Input: Begin

(** C4 (as stated, refuted): where two names reach one device node, a
    [begin] on the second name is given the descriptor of the first and
    replaces its link, so that the lookup of the handle of the first
    device returns the second, with another identifier; and the lookup
    of the handle of a device that the device database does not know
    returns no device at all. *)
Lemma lookup_follows_begin_refuted :
  ¬ lookup_follows_begin sda twinned [OpBegin sdb] ∧
  ¬ lookup_follows_begin stranger ready [].
Proof.
  split; intros H; unfold lookup_follows_begin in H; cbv zeta in H.
  - destruct H as (found & Hl & Hid).
    + vm_compute. reflexivity.
    + apply List.Forall_cons; [exact I|]. apply List.Forall_nil.
    + vm_compute in Hl. injection Hl as <-. discriminate Hid.
  - destruct H as (found & Hl & _).
    + vm_compute. reflexivity.
    + apply List.Forall_nil.
    + vm_compute in Hl. discriminate Hl.
Qed.

(** C4 (amended): when [begin] succeeds on a device, the device has an
    identifier and now holds a non-negative handle, and from then on,
    across any sequence of lookups, of ends of other handles, and of
    begins of devices that do not reach the inode of this device or
    that have its identifier, the lookup of that handle returns exactly
    what the device database answers for the identifier of the device:
    the device registered under that identifier when there is one.  The
    guarantee ends with the [end] of this handle and with the [begin] of
    a device with another identifier that reaches the same inode;
    re-initialisation and restore are not among the operations. *)
Theorem begin_then_lookup (dev dev' : sd_device) (w w' : World)
    (ops : list op) :
  udev_watch_begin dev w = ((0, dev'), w') →
  Forall (leaves_alone (devnodes w) dev') ops →
  ∃ id,
    id_filename dev = Some id ∧ id_filename dev' = Some id ∧
    0 ≤ watch_handle dev' ∧
    (udev_watch_lookup (watch_handle dev') (run_ops ops w')).1 = resolve w id ∧
    (∀ found, sysdb w !! id = Some found →
       (udev_watch_lookup (watch_handle dev') (run_ops ops w')).1
       = (0, Some found)).
Proof.
  intros Hb Hops.
  apply udev_watch_begin_success in Hb
    as (node & id & ino & wd & Hfd & Hnode & Hino & Hid & -> & Hne & Hlen &
        Hfd' & Hdb & Hnodes & Hk & Hent).
  assert (Htr : tracked wd ino id w').
  { unfold tracked. rewrite Hfd'. rewrite Hfd' in Hk. done. }
  assert (Hino' : inode_of (devnodes w')
                    (device_set_watch_handle dev (Z.pos wd)) = Some ino).
  { unfold inode_of. cbn. rewrite Hnode, Hnodes. exact Hino. }
  rewrite <- Hnodes in Hops.
  destruct (run_ops_tracked wd ino id (device_set_watch_handle dev (Z.pos wd))
              ops w' Hino' Hid eq_refl Hops Htr) as [Htr' Hdb'].
  assert (Hres : (udev_watch_lookup (Z.pos wd) (run_ops ops w')).1
                 = resolve w id).
  { rewrite (udev_watch_lookup_tracked wd ino id _ Htr').
    unfold resolve. by rewrite Hdb', Hdb. }
  exists id. cbn. split; [done|]. split; [done|]. split; [lia|].
  split; [done|]. intros found Hfound. rewrite Hres. unfold resolve.
  by rewrite Hfound.
Qed.

Lemma begin_then_lookup_witness :
  let b := udev_watch_begin sda ready in
  let ops := [OpBegin sdb; OpLookup 9; OpEnd sdb; OpBegin b.1.2] in
  b.1.1 = 0 ∧ Forall (leaves_alone (devnodes ready) b.1.2) ops ∧
  (udev_watch_lookup (watch_handle b.1.2) (run_ops ops b.2)).1
  = (0, Some sda).
Proof.
  cbv zeta.
  destruct (udev_watch_begin sda ready) as [[r dev'] w'] eqn:Hb.
  assert (Hr : r = 0) by (by apply (f_equal (λ x, x.1.1)) in Hb; vm_compute in Hb).
  subst r.
  assert (Hdev : dev' = SdDevice (Some "/dev/sda") (Some "b8:0") 1 false).
  { by apply (f_equal (λ x, x.1.2)) in Hb; vm_compute in Hb. }
  cbn [fst snd].
  assert (Hops : Forall (leaves_alone (devnodes ready) dev')
                   [OpBegin sdb; OpLookup 9; OpEnd sdb; OpBegin dev']).
  { rewrite Hdev.
    apply List.Forall_cons; [left; vm_compute; discriminate|].
    apply List.Forall_cons; [done|].
    apply List.Forall_cons; [cbn; discriminate|].
    apply List.Forall_cons; [cbn; by right|]. apply List.Forall_nil. }
  split; [done|]. split; [exact Hops|].
  destruct (begin_then_lookup sda dev' ready w' _ Hb Hops)
    as (id & Hid & _ & _ & _ & Hfound).
  cbn in Hid. injection Hid as <-.
  apply Hfound. by vm_compute.
Defined.

(** ** The restore loop *)

Lemma unlink_fs_other dir name f p :
  p ≠ dir → unlink_fs dir name f !! p = f !! p.
Proof.
  intros Hp. unfold unlink_fs.
  destruct (f !! dir) as [[es|]|]; try done.
  destruct (es !! name) as [[]|]; try done; by rewrite lookup_insert_ne.
Qed.

Lemma symlink_fs_other target dir name f p :
  p ≠ dir → symlink_fs target dir name f !! p = f !! p.
Proof.
  intros Hp. unfold symlink_fs.
  destruct (decide _); [done|]. destruct (PATH_MAX <=? _); [done|].
  destruct (f !! dir) as [[es|]|]; try done.
  destruct (es !! name); try done; by rewrite lookup_insert_ne.
Qed.

Lemma mkdir_fs_other dir f p : p ≠ dir → mkdir_fs dir f !! p = f !! p.
Proof.
  intros Hp. unfold mkdir_fs.
  destruct (f !! dir); [done|]. by rewrite lookup_insert_ne.
Qed.

Lemma watch_old_not_watch_dir : watch_old ≠ watch_dir.
Proof. discriminate. Qed.

Ltac spares_old_tac :=
  let c := fresh "c" in let n := fresh "n" in
  let Hc := fresh "Hc" in let Hn := fresh "Hn" in
  intros c n Hc Hn; cbn in Hc;
  repeat (apply elem_of_cons in Hc as [->|Hc]; [by inversion Hn|]);
  by apply elem_of_nil in Hc.

Ltac frame_tac :=
  cbn; repeat split; try done;
  first
    [ by rewrite ?symlink_fs_other, ?unlink_fs_other, ?mkdir_fs_other
    | eexists; rewrite <- ?app_assoc; split; [done|]; spares_old_tac
    | rewrite <- ?app_assoc; by eexists ].

(** What [udev_watch_begin] leaves alone: the descriptor, the device
    database, the debug switch, and every directory but the live
    registry; it only adds to the calls and to the log, and none of its
    calls works on an entry of the old registry. *)
Lemma udev_watch_begin_frame dev w :
  let w' := (udev_watch_begin dev w).2 in
  inotify_fd w' = inotify_fd w ∧ sysdb w' = sysdb w ∧
  debug_logging w' = debug_logging w ∧
  fs w' !! watch_old = fs w !! watch_old ∧
  (∃ l, calls w' = calls w ++ l ∧ spares_old l) ∧
  (∃ j, journal w' = journal w ++ j).
Proof.
  cbv zeta.
  assert (Hlog : ∀ e, let w' := record_log e w in
    inotify_fd w' = inotify_fd w ∧ sysdb w' = sysdb w ∧
    debug_logging w' = debug_logging w ∧
    fs w' !! watch_old = fs w !! watch_old ∧
    (∃ l, calls w' = calls w ++ l ∧ spares_old l) ∧
    (∃ j, journal w' = journal w ++ j)).
  { intros e. cbn. repeat split; try done.
    - exists []. rewrite app_nil_r. split; [done|]. intros c n Hc.
      by apply elem_of_nil in Hc.
    - by eexists. }
  destruct (decide (inotify_fd w < 0)) as [Hneg|Hfd].
  { unfold udev_watch_begin. rewrite bind_run. unfold gets at 1. cbn.
    rewrite Zltb_lt by done. apply Hlog. }
  apply Z.nlt_ge in Hfd.
  destruct (devname dev) as [node|] eqn:Hnode.
  2: { unfold udev_watch_begin, sd_device_get_devname.
       rewrite bind_run. unfold gets at 1. cbn.
       rewrite Zltb_ge, Hnode by done. apply Hlog. }
  clear Hlog.
  rewrite (udev_watch_begin_run dev node w Hfd Hnode). cbv zeta.
  destruct (log_debug_world "Adding watch on '%s'" [node] w) as [j ->].
  match goal with |- context [inotify_add_watch ?fd ?p ?k ?v] =>
    destruct (inotify_add_watch_world fd p k v) as (e1 & t1 & Hw1 & _);
    set (a := inotify_add_watch fd p k v) in *
  end.
  rewrite mkdir_parents_world.
  match goal with |- context [unlinkat ?d ?n ?v] =>
    destruct (unlinkat_world d n v) as (e3 & ->)
  end.
  unfold begin_error.
  pose proof watch_old_not_watch_dir as Hdirs.
  destruct (a.1 <? 0).
  { rewrite Hw1. frame_tac. }
  destruct ((mkdir_parents watch_dir 493 a.2).1 <? 0).
  { rewrite Hw1. frame_tac. }
  destruct (id_filename dev) as [id|].
  2: { rewrite Hw1. frame_tac. }
  match goal with |- context [symlink ?t ?d ?n ?v] =>
    destruct (symlink_world t d n v) as (e4 & ->)
  end.
  match goal with |- context [if ?c then _ else _] => destruct c end;
    rewrite Hw1; frame_tac.
Qed.

Lemma old_registry_Some w es :
  old_registry w = Some es ↔ fs w !! watch_old = Some (Dir es).
Proof.
  unfold old_registry. destruct (fs w !! watch_old) as [[]|]; naive_solver.
Qed.

Lemma readlinkat_old name w es :
  fs w !! watch_old = Some (Dir es) →
  readlinkat watch_old name PATH_MAX w =
    let w1 := record_call (SysReadlinkat watch_old name PATH_MAX) w in
    match es !! name with
    | Some (Symlink target) =>
        let len := Z.min (Z.of_nat (String.length target)) PATH_MAX in
        (len, String.substring 0 (Z.to_nat len) target, w1)
    | None => (-1, "", set_errno ENOENT w1)
    | Some _ => (-1, "", set_errno EINVAL w1)
    end.
Proof.
  intros Hd. unfold readlinkat, lookup_entry. cbn. rewrite Hd.
  by destruct (es !! name) as [[]|].
Qed.

(** The end of the loop body, from the label [unlink] on. *)
Lemma restore_entry_tail name w W es l j :
  inotify_fd W = inotify_fd w → sysdb W = sysdb w →
  debug_logging W = debug_logging w →
  fs W !! watch_old = Some (Dir es) →
  calls W = calls w ++ SysReadlinkat watch_old name PATH_MAX :: l →
  spares_old l →
  journal W = journal w ++ j →
  dot_name name = false →
  let w' := (unlinkat watch_old name W).2 in
  inotify_fd w' = inotify_fd w ∧ sysdb w' = sysdb w ∧
  debug_logging w' = debug_logging w ∧
  old_registry w' = Some (sweep1 name es) ∧
  (∃ l, calls w' = calls w ++ SysReadlinkat watch_old name PATH_MAX :: l
                     ++ [SysUnlinkat watch_old name] ∧ spares_old l) ∧
  journal w' = journal w ++ j.
Proof.
  intros Hfd Hdb Hdbg Hfs Hcalls Hsp Hj Hdot. cbv zeta.
  destruct (unlinkat_world watch_old name W) as [e ->]. cbn.
  split; [done|]. split; [done|]. split; [done|]. split.
  - apply old_registry_Some. cbn. unfold unlink_fs, sweep1.
    rewrite Hfs, Hdot.
    destruct (es !! name) as [[]|]; by rewrite ?lookup_insert_eq.
  - split; [|done]. exists l. split; [|done].
    rewrite Hcalls. by rewrite <- app_assoc.
Qed.

Lemma spares_old_nil : spares_old [].
Proof. intros c n Hc. by apply elem_of_nil in Hc. Qed.

(** One pass of the loop body over an entry that is not skipped. *)
Lemma restore_entry_spec name w es :
  old_registry w = Some es → dot_name name = false →
  let w' := (restore_entry name w).2 in
  inotify_fd w' = inotify_fd w ∧ sysdb w' = sysdb w ∧
  debug_logging w' = debug_logging w ∧
  old_registry w' = Some (sweep1 name es) ∧
  (∃ l, calls w' = calls w ++ SysReadlinkat watch_old name PATH_MAX :: l
                     ++ [SysUnlinkat watch_old name] ∧ spares_old l) ∧
  (∃ j, journal w' = journal w ++ j ∧ entry_logged es (sysdb w) name j).
Proof.
  intros Hold Hdot. cbv zeta. apply old_registry_Some in Hold.
  unfold restore_entry. rewrite Hdot. rewrite !bind_run. cbn.
  unfold restore_entry_rearm. rewrite bind_run.
  rewrite (readlinkat_old name w es Hold). cbv zeta.
  set (w1 := record_call (SysReadlinkat watch_old name PATH_MAX) w).
  assert (Hfail : ∀ code,
    let W := (log_error_errno (errno (set_errno code w1))
                "Failed to read link '/run/udev/watch.old/%s', ignoring: %m"
                [name] (set_errno code w1)).2 in
    let w' := (unlinkat watch_old name W).2 in
    inotify_fd w' = inotify_fd w ∧ sysdb w' = sysdb w ∧
    debug_logging w' = debug_logging w ∧
    old_registry w' = Some (sweep1 name es) ∧
    (∃ l, calls w' = calls w ++ SysReadlinkat watch_old name PATH_MAX :: l
                       ++ [SysUnlinkat watch_old name] ∧ spares_old l) ∧
    (∃ j, journal w' = journal w ++ j ∧ read_failure_logged name j)).
  { intros code. cbv zeta.
    edestruct (restore_entry_tail name w) as (? & ? & ? & ? & ? & Hj);
      [..|exact Hdot|]; cycle 7.
    - repeat (split; [eassumption|]). eexists. split; [exact Hj|].
      eexists. apply list_elem_of_singleton. reflexivity.
    - done.
    - done.
    - done.
    - exact Hold.
    - cbn. reflexivity.
    - apply spares_old_nil.
    - cbn. reflexivity. }
  unfold entry_logged.
  destruct (es !! name) as [[target| |]|] eqn:Hent; cbn.
  2,3,4: by apply Hfail.
  destruct (Z.of_nat (String.length target) `min` PATH_MAX <=? 0) eqn:Hz.
  { assert ((Z.of_nat (String.length target) <=? 0) = true) as ->.
    { apply Z.leb_le. apply Z.leb_le in Hz. unfold PATH_MAX in Hz. lia. }
    rewrite !bind_run. cbn.
    replace w1 with (set_errno (errno w) w1) by (by destruct w).
    apply Hfail. }
  assert ((Z.of_nat (String.length target) <=? 0) = false) as ->.
  { apply Z.leb_gt. apply Z.leb_gt in Hz. lia. }
  destruct (PATH_MAX <=? Z.of_nat (String.length target) `min` PATH_MAX) eqn:Hp.
  { assert ((PATH_MAX <=? Z.of_nat (String.length target)) = true) as ->.
    { apply Z.leb_le. apply Z.leb_le in Hp. lia. }
    cbn.
    edestruct (restore_entry_tail name w) as (? & ? & ? & ? & ? & Hj);
      [..|exact Hdot|]; cycle 7.
    - repeat (split; [eassumption|]). eexists. split; [exact Hj|].
      apply list_elem_of_singleton. reflexivity.
    - done.
    - done.
    - done.
    - exact Hold.
    - cbn. reflexivity.
    - apply spares_old_nil.
    - cbn. reflexivity. }
  assert ((PATH_MAX <=? Z.of_nat (String.length target)) = false) as ->.
  { apply Z.leb_gt. apply Z.leb_gt in Hp. lia. }
  rewrite Z.min_l by (apply Z.leb_gt in Hp; lia).
  rewrite Nat2Z.id, substring_all.
  rewrite bind_run. unfold sd_device_new_from_device_id at 1 2. cbn.
  destruct (sysdb w !! target) as [dev|] eqn:Hdev.
  2: { rewrite !bind_run. cbn.
    edestruct (restore_entry_tail name w) as (? & ? & ? & ? & ? & Hj);
      [..|exact Hdot|]; cycle 7.
    - repeat (split; [eassumption|]). eexists. split; [exact Hj|].
      apply list_elem_of_singleton. reflexivity.
    - done.
    - done.
    - done.
    - exact Hold.
    - cbn. reflexivity.
    - apply spares_old_nil.
    - cbn. reflexivity. }
  rewrite !bind_run. cbn.
  match goal with |- context [udev_watch_begin dev ?v] =>
    set (W0 := v);
    destruct (udev_watch_begin_frame dev W0)
      as (Hb1 & Hb2 & Hb3 & Hb4 & (lb & Hb5 & Hb6) & (jb & Hb7))
  end.
  assert (HW0 : inotify_fd W0 = inotify_fd w ∧ sysdb W0 = sysdb w ∧
                debug_logging W0 = debug_logging w ∧ fs W0 = fs w ∧
                calls W0 = calls w1 ∧ ∃ j0, journal W0 = journal w ++ j0).
  { subst W0. destruct (debug_logging w) eqn:Hdbg.
    - destruct (log_debug_world "Restoring old watch on '%s'"
                  [strnull (devname dev)] w1) as [j0 ->]. cbn.
      repeat split; try done. by exists j0.
    - cbn. repeat split; try done. exists []. by rewrite app_nil_r. }
  destruct HW0 as (H1 & H2 & H3 & H4 & H5 & (j0 & H6)).
  edestruct (restore_entry_tail name w (udev_watch_begin dev W0).2 es lb
               (j0 ++ jb)) as (? & ? & ? & ? & ? & Hj).
  - by rewrite Hb1.
  - by rewrite Hb2.
  - by rewrite Hb3.
  - by rewrite Hb4, H4.
  - rewrite Hb5, H5. cbn. by rewrite <- app_assoc.
  - done.
  - rewrite Hb7, H6. by rewrite <- app_assoc.
  - done.
  - repeat (split; [eassumption|]). eexists. split; [exact Hj|done].
Qed.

Input: End

| To do |
The lines from the top of the data above down to the line containing "the device registered" are to be copied exactly; no other line should appear.

| Result |
(** C4 (as stated, refuted): where two names reach one device node, a
    [begin] on the second name is given the descriptor of the first and
    replaces its link, so that the lookup of the handle of the first
    device returns the second, with another identifier; and the lookup
    of the handle of a device that the device database does not know
    returns no device at all. *)
Lemma lookup_follows_begin_refuted :
  ¬ lookup_follows_begin sda twinned [OpBegin sdb] ∧
  ¬ lookup_follows_begin stranger ready [].
Proof.
  split; intros H; unfold lookup_follows_begin in H; cbv zeta in H.
  - destruct H as (found & Hl & Hid).
    + vm_compute. reflexivity.
    + apply List.Forall_cons; [exact I|]. apply List.Forall_nil.
    + vm_compute in Hl. injection Hl as <-. discriminate Hid.
  - destruct H as (found & Hl & _).
    + vm_compute. reflexivity.
    + apply List.Forall_nil.
    + vm_compute in Hl. discriminate Hl.
Qed.

(** C4 (amended): when [begin] succeeds on a device, the device has an
    identifier and now holds a non-negative handle, and from then on,
    across any sequence of lookups, of ends of other handles, and of
    begins of devices that do not reach the inode of this device or
    that have its identifier, the lookup of that handle returns exactly
    what the device database answers for the identifier of the device:
    the device registered under that identifier when there is one.  The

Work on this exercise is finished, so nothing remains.